◆ Task item
All lines containing the string "comp" must be copied from the entries.

◆ Records
Lemma read_headers_spec addr s fd ino nd n i r :
  fd_node s fd = Some (ino, nd) -> file_ok (nd_file nd) -> 0 <= i -> best_header (nd_file nd) i r ->
  exists r', read_headers addr fd (f_size (nd_file nd)) n i r s = Ok r' s /\
    best_header (nd_file nd) (i + Z.of_nat n) r'.
Proof.
  intros Hn [Hs Hb]. revert i r. induction n as [|n IH]; intros i r Hi Hr; cbn [read_headers].
  { exists r. by rewrite Z.add_0_r. }
  set (f := nd_file nd) in *. case_bool_decide as Hz.
  { exists r. split; [done|]. by apply (best_header_done f i); [done|lia|]. }
  rewrite (bind_Ok _ _ _ _ _ (sys_pread_spec _ _ _ _ _ _ Hn)). fold f.
  assert (0 <= i * HAMMER2_ZONE_BYTES64) as Hz0 by (h2_unfold; lia).
  destruct (decide (i * HAMMER2_ZONE_BYTES64 + HAMMER2_PBUFSIZE <= f_size f)) as [Hfull|Hshort].
  - rewrite pread_full; [|exact Hz0|rewrite Z2Nat.id by (h2_unfold; lia); exact Hfull]. fold (header_at f i).
    rewrite bool_decide_eq_false_2 by (intros Hc; apply Hc; apply length_file_read).
    erewrite bind_Ok.
    2:{ apply header_good_spec; [by apply file_read_ok|]. unfold header_at. by rewrite length_file_read. }
    cbv zeta.
    destruct (header_ok (header_at f i)) eqn:Hok; cbn [andb].
    + destruct (IH (i + 1) (if match r with None => true | Some (_, v) => bool_decide (vd_mirror_tid v < tid_at f i) end
                            then Some (i, decode (header_at f i)) else r)) as (r' & Hr' & Hbest);
        [lia|apply best_header_step; [done| |done]; unfold candidate; by rewrite bool_decide_eq_true_2 by done|].
      exists r'. split; [exact Hr'|]. by replace (i + Z.of_nat (S n)) with (i + 1 + Z.of_nat n) by lia.
    + destruct (IH (i + 1) r) as (r' & Hr' & Hbest);
        [lia|apply best_header_skip; [|done]; unfold candidate; by rewrite Hok, andb_false_r|].
      exists r'. split; [exact Hr'|]. by replace (i + Z.of_nat (S n)) with (i + 1 + Z.of_nat n) by lia.
  - destruct (IH (i + 1) r) as (r' & Hr' & Hbest);
      [lia|apply best_header_skip; [|done]; unfold candidate; by rewrite bool_decide_eq_false_2 by done|].
    exists r'. replace (i + Z.of_nat (S n)) with (i + 1 + Z.of_nat n) by lia. split; [|exact Hbest].
    unfold pread. rewrite bool_decide_eq_false_2 by lia.
    rewrite bool_decide_eq_true_2; [exact Hr'|]. rewrite length_file_read. h2_unfold. lia.
Qed.

Lemma check_volume_reg s fd ino nd :
  fd_node s fd = Some (ino, nd) -> nd_type nd = S_IFREG -> in_u 64 (f_size (nd_file nd)) ->
  check_volume fd s = Ok (f_size (nd_file nd)) s.
Proof.
  intros Hn Ht Hs. unfold check_volume, mbind, prog_bind, get_state. by rewrite Hn, Ht, uwrap_small.
Qed.

Lemma read_volume_header_spec addr s fd ino nd :
  fd_node s fd = Some (ino, nd) -> nd_type nd = S_IFREG -> in_u 64 (f_size (nd_file nd)) ->
  file_ok (nd_file nd) ->
  exists r, hammer2_read_volume_header addr fd s = Ok r s /\ best_header (nd_file nd) HAMMER2_NUM_VOLHDRS r.
Proof.
  intros Hn Ht Hs Hf. unfold hammer2_read_volume_header.
  rewrite (bind_Ok _ _ _ _ _ (check_volume_reg _ _ _ _ Hn Ht Hs)).
  apply (read_headers_spec addr s fd ino nd (Z.to_nat HAMMER2_NUM_VOLHDRS) 0 None); [done..|].
  intros j Hj. lia.
Qed.
Lemma splice_zero n (xs : bytes) : (length xs <= n)%nat -> splice (replicate n 0) 0 xs = xs ++ replicate (n - length xs) 0.
Proof. intros Hl. unfold splice. cbn [take app Nat.add]. by rewrite drop_replicate. Qed.

Lemma splice_raw n (bs xs : bytes) : raw n bs -> bytes_ok xs -> (length xs <= n)%nat -> raw n (splice bs 0 xs).
Proof.
  intros [Hl Hb] Hx Hxl. split; [|by apply splice_ok]. rewrite length_splice; [done|]. cbn. lia.
Qed.

Lemma replicate_raw n : raw n (replicate n 0).
Proof. split; [apply length_replicate|by apply Forall_replicate]. Qed.

Lemma u8_land_15 x : in_u 8 (x .& 15).
Proof. apply in_u_land_r; [done|]. done. Qed.

Lemma root_inode_valid i label : label_ok label -> valid (root_inode i label).
Proof using Huuid Hnow.
  intros [Hok Hl]. pose proof zero_inode_valid as Hm. split_and!.
  - pose proof (name_key_range label Hok) as Hk. pose proof (Huuid (3 + 2 * i)). pose proof (Huuid (4 + 2 * i)).
    hnf in Hm. destruct_and! Hm. unfold root_inode, set_root_inode. cbn [id_meta].
    hnf. split_and!; cbn -[zero_inode name_key Nat.mul Nat.add]; try assumption; try done.
    + by apply in_u_uwrap.
    + destruct (strcaseeq label str_BOOT); [done|by apply in_u_uwrap].
  - unfold root_inode, set_root_inode. cbn [id_filename]. rewrite zero_inode_filename.
    apply splice_raw; [apply replicate_raw|done|]. h2_unfold. lia.
  - unfold root_inode, set_root_inode. cbn [id_u]. rewrite zero_inode_u. apply replicate_raw.
Qed.

Lemma set_inode_bref_valid base key comp flags check :
  0 <= base < 2 ^ 63 -> in_u 64 key -> in_u 8 flags -> valid (set_inode_bref key comp flags check (direct_bref base)).
Proof.
  intros Hb Hk Hf. unfold set_inode_bref, direct_bref. hnf. cbn -[Z.pow].
  assert (raw 64 (splice (replicate 64 0) 0 (le_bytes 8 check))) as Hraw.
  { apply splice_raw; [apply replicate_raw|apply le_bytes_ok|]. rewrite le_bytes_length. lia. }
  pose proof (replicate_raw 16). split_and!; try assumption; try done.
  - apply in_u_lor; [done| |apply u8_land_15]. done.
  - unfold in_u. h2_unfold. lia.
Qed.

Lemma root_bref_valid base i label :
  label_ok label -> (i < 4)%nat -> 0 <= base < 2 ^ 62 -> valid (root_bref base i label).
Proof.
  intros [Hok _] Hi Hb. apply set_inode_bref_valid; [h2_unfold; lia|by apply name_key_range|done].
Qed.

Lemma sroot_inode_valid brefs :
  Forall valid brefs -> (length brefs <= 4)%nat -> valid (sroot_inode brefs).
Proof using Hnow Hclid Hfsid.
  intros Hbs Hl. pose proof zero_inode_valid as Hm. split_and!.
  - hnf in Hm. destruct_and! Hm. unfold sroot_inode, set_sroot_inode. cbn [id_meta].
    hnf. split_and!; cbn -[zero_inode]; try assumption; done.
  - unfold sroot_inode, set_sroot_inode. cbn [id_filename]. rewrite zero_inode_filename.
    apply splice_raw; [apply replicate_raw| |cbn; lia]. repeat constructor; done.
  - unfold sroot_inode, set_sroot_inode. cbn [id_u]. rewrite zero_inode_u.
    assert (valid_array (length brefs) brefs) as Hva by done.
    apply splice_raw; [apply replicate_raw|by eapply enc_array_ok|].
    rewrite (length_enc_array _ _ Hva). change (sizeof hammer2_blockref) with 128%nat. lia.
Qed.

(** ** The loop over the labels *)

(** The buffer after [length inodes] root inodes were formatted. *)
Definition inode_buf (first : bytes) (inodes : list hammer2_inode_data) : bytes :=
  first ++ enc_array inodes ++ replicate (Z.to_nat HAMMER2_PBUFSIZE - 1024 * S (length inodes)) 0.

Lemma length_enc_inodes (inodes : list hammer2_inode_data) : Forall valid inodes -> length (enc_array inodes) = (length inodes * 1024)%nat.
Proof. intros Hv. rewrite (length_enc_array (length inodes)) by done. by rewrite sizeof_inode. Qed.

Lemma inode_buf_next first inodes x :
  length first = 1024%nat -> Forall valid inodes -> valid x -> (S (length inodes) < 64)%nat ->
  read_at hammer2_inode_data (inode_buf first inodes) (1024 * S (length inodes)) = zero_inode /\
  write_at (inode_buf first inodes) (1024 * S (length inodes)) x = inode_buf first (inodes ++ [x]).
Proof.
  intros Hf Hv Hx Hl. pose proof (length_enc_inodes inodes Hv) as Hlen. unfold inode_buf.
  rewrite app_assoc. replace (1024 * S (length inodes))%nat with (length (first ++ enc_array inodes))
    by (rewrite length_app; lia).
  assert (1024 <= Z.to_nat HAMMER2_PBUFSIZE - length (first ++ enc_array inodes))%nat.
  { rewrite length_app. h2_unfold. lia. }
  split; [by apply read_zero_inode|]. unfold write_at, splice. rewrite take_app_length.
  rewrite drop_app_ge by lia. rewrite length_encode by done. rewrite sizeof_inode, drop_replicate.
  unfold enc_array. rewrite bind_app, !length_app, <- !app_assoc. cbn [mbind list_bind]. rewrite app_nil_r.
  do 4 f_equal. fold (enc_array inodes). rewrite Hlen. cbn [length]. lia.
Qed.

Lemma mask_lo_inode A k :
  A mod 2 ^ 16 = 0 -> 0 <= A -> (k < 64)%nat ->
  Z.to_nat (HAMMER2_OFF_MASK_LO .& (A + HAMMER2_INODE_BYTES * Z.of_nat k + HAMMER2_RADIX_MIN)) = (1024 * k)%nat.
Proof using. clear Hnow. intros Hm HA Hk. rewrite mask_lo by (h2_unfold; lia). h2_unfold. rewrite Z.mul_comm. dlia. Qed.

(** The image of an inode in the buffer. *)
Lemma inode_buf_image first inodes i x :
  length first = 1024%nat -> Forall valid inodes -> inodes !! i = Some x ->
  take 1024 (drop (1024 * S i) (inode_buf first inodes)) = encode x.
Proof.
  intros Hf Hv Hi. unfold inode_buf. revert i Hi. 
  assert (forall i x (l : list hammer2_inode_data) rest, Forall valid l -> l !! i = Some x ->
            take 1024 (drop (1024 * i) (enc_array l ++ rest)) = encode x) as Hgen.
  { clear. intros i x l rest Hv. revert i. induction Hv as [|y l Hy Hv IH]; intros i Hi; [done|].
    unfold enc_array. rewrite bind_cons, <- app_assoc. fold (enc_array l).
    pose proof (length_encode y Hy) as Hl. rewrite sizeof_inode in Hl.
    destruct i as [|i]; cbn in Hi.
    - injection Hi as <-. rewrite Nat.mul_0_r, drop_0. by rewrite take_app_length'.
    - replace (1024 * S i)%nat with (length (encode y) + 1024 * i)%nat by lia.
      rewrite drop_app_add. by apply IH. }
  intros i Hi. replace (1024 * S i)%nat with (length first + 1024 * i)%nat by lia.
  rewrite drop_app_add. by apply Hgen.
Qed.

Lemma format_root_spec A first inodes label (s : h2state) :
  let i := length inodes in
  A mod 2 ^ 16 = 0 -> 0 <= A < 2 ^ 62 -> (i < 4)%nat -> length first = 1024%nat -> Forall valid inodes -> label_ok label ->
  format_root uuid_generate now addr opt (A + HAMMER2_RADIX_MIN) i label (inode_buf first inodes)
    (A + HAMMER2_INODE_BYTES * Z.of_nat (S i)) s
  = Ok (inode_buf first (inodes ++ [root_inode i label]), A + HAMMER2_INODE_BYTES * Z.of_nat (S (S i)),
        root_bref A i label) s.
Proof using Huuid Hnow.
  intros i Hm HA Hi Hf Hv Hlab. unfold format_root. cbv zeta.
  set (base := A + HAMMER2_INODE_BYTES * Z.of_nat (S i)).
  rewrite (bind_Ok _ _ s (base + HAMMER2_INODE_BYTES, direct_bref base) s)
    by (apply alloc_direct_spec; unfold base; h2_unfold; [lia|dlia]).
  change (bref_data_off (direct_bref base)) with (base + HAMMER2_RADIX_MIN).
  assert (Z.to_nat (HAMMER2_OFF_MASK_LO .& (base + HAMMER2_RADIX_MIN)) = (1024 * S i)%nat) as Hoff
    by (apply mask_lo_inode; lia).
  rewrite (bool_decide_eq_true_2 (_ = 0)).
  2:{ apply same_block; unfold base; h2_unfold; dlia. }
  rewrite (bind_Ok _ _ s () s) by reflexivity. rewrite Hoff.
  pose proof (root_inode_valid i label Hlab) as Hx. destruct Hlab as [Hok Hlen].
  destruct (inode_buf_next first inodes (root_inode i label) Hf Hv Hx ltac:(lia)) as [Hrd Hwr].
  fold i in Hrd, Hwr. rewrite Hrd.
  rewrite bool_decide_eq_true_2 by lia.
  rewrite (bind_Ok _ _ s (name_key label) s).
  2:{ rewrite zero_inode_filename, splice_zero by (h2_unfold; lia).
      rewrite dirhash_spec; [reflexivity|exact Hok|unfold in_u; h2_unfold; lia]. }
  fold (root_inode i label). rewrite Hwr.
  change (Z.to_nat HAMMER2_INODE_BYTES) with (Z.to_nat 1024).
  replace (Z.to_nat 1024) with 1024%nat by lia.
  rewrite (inode_buf_image first (inodes ++ [root_inode i label]) i (root_inode i label));
    [|done|by apply Forall_app; split; [|constructor]|by apply list_lookup_middle].
  replace (base + HAMMER2_INODE_BYTES) with (A + HAMMER2_INODE_BYTES * Z.of_nat (S (S i))) by (unfold base; h2_unfold; lia).
  reflexivity.
Qed.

◆ Solution
Lemma set_inode_bref_valid base key comp flags check :
  0 <= base < 2 ^ 63 -> in_u 64 key -> in_u 8 flags -> valid (set_inode_bref key comp flags check (direct_bref base)).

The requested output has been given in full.